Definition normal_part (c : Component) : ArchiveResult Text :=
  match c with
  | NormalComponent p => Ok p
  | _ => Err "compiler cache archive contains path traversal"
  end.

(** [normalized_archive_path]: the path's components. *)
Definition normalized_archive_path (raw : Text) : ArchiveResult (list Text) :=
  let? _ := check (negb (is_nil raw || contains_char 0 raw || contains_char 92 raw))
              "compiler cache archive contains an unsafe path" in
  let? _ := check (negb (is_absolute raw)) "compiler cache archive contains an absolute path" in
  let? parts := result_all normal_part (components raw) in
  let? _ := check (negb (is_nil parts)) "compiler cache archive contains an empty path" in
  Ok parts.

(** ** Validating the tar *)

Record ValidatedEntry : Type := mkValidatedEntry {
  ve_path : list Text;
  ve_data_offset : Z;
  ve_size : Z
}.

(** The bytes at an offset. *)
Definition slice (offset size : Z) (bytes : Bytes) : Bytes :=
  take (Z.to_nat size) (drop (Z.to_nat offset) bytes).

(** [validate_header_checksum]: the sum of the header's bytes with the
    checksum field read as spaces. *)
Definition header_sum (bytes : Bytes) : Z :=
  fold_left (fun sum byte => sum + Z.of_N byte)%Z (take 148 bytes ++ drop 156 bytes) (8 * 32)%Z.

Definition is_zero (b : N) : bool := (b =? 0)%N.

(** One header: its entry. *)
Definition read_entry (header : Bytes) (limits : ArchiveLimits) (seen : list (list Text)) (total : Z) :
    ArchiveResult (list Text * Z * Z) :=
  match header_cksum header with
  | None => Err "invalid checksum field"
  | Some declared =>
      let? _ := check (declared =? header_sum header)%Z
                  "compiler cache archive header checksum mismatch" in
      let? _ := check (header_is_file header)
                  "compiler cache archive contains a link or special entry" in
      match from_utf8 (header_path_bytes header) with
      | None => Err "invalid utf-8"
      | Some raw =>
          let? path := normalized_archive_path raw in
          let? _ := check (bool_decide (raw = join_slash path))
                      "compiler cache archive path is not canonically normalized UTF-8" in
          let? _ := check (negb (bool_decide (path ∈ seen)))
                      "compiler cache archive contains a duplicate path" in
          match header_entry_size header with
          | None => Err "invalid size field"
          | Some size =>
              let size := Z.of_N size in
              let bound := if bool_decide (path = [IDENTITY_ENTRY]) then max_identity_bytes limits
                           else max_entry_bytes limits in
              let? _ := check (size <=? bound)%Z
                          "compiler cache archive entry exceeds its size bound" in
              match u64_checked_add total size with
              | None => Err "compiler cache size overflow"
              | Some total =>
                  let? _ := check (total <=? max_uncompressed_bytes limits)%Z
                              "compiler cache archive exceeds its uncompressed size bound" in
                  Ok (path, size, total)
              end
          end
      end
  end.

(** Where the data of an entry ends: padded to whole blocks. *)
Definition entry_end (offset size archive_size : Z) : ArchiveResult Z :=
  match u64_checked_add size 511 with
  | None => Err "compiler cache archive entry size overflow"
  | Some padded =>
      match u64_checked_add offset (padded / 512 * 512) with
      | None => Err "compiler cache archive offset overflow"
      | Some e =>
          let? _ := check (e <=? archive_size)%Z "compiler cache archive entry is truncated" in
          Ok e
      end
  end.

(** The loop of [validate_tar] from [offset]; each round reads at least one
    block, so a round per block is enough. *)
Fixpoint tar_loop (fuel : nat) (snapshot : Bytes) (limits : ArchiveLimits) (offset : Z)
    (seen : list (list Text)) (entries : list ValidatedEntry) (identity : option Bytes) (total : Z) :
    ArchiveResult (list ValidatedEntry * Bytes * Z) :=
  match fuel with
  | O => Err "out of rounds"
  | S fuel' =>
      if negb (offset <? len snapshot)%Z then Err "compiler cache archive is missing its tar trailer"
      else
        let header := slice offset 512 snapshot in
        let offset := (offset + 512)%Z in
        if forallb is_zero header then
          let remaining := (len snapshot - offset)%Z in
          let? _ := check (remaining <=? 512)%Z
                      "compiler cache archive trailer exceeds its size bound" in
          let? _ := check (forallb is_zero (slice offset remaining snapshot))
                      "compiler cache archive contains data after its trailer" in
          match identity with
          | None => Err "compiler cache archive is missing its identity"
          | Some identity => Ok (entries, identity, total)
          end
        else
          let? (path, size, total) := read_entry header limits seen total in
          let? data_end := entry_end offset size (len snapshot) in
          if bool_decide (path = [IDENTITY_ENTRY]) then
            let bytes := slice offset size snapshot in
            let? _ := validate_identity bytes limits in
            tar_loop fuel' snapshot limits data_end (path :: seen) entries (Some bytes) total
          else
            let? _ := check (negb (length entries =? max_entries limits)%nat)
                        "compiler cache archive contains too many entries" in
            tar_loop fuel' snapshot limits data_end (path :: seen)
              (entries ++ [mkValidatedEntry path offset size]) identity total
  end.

Required work:
Of the entries above, repeat exactly the lines from the line with "Some declared =>" through the line with "contains a duplicate", both of them included.

Solution to the exercise:
  | Some declared =>
      let? _ := check (declared =? header_sum header)%Z
                  "compiler cache archive header checksum mismatch" in
      let? _ := check (header_is_file header)
                  "compiler cache archive contains a link or special entry" in
      match from_utf8 (header_path_bytes header) with
      | None => Err "invalid utf-8"
      | Some raw =>
          let? path := normalized_archive_path raw in
          let? _ := check (bool_decide (raw = join_slash path))
                      "compiler cache archive path is not canonically normalized UTF-8" in
          let? _ := check (negb (bool_decide (path ∈ seen)))
                      "compiler cache archive contains a duplicate path" in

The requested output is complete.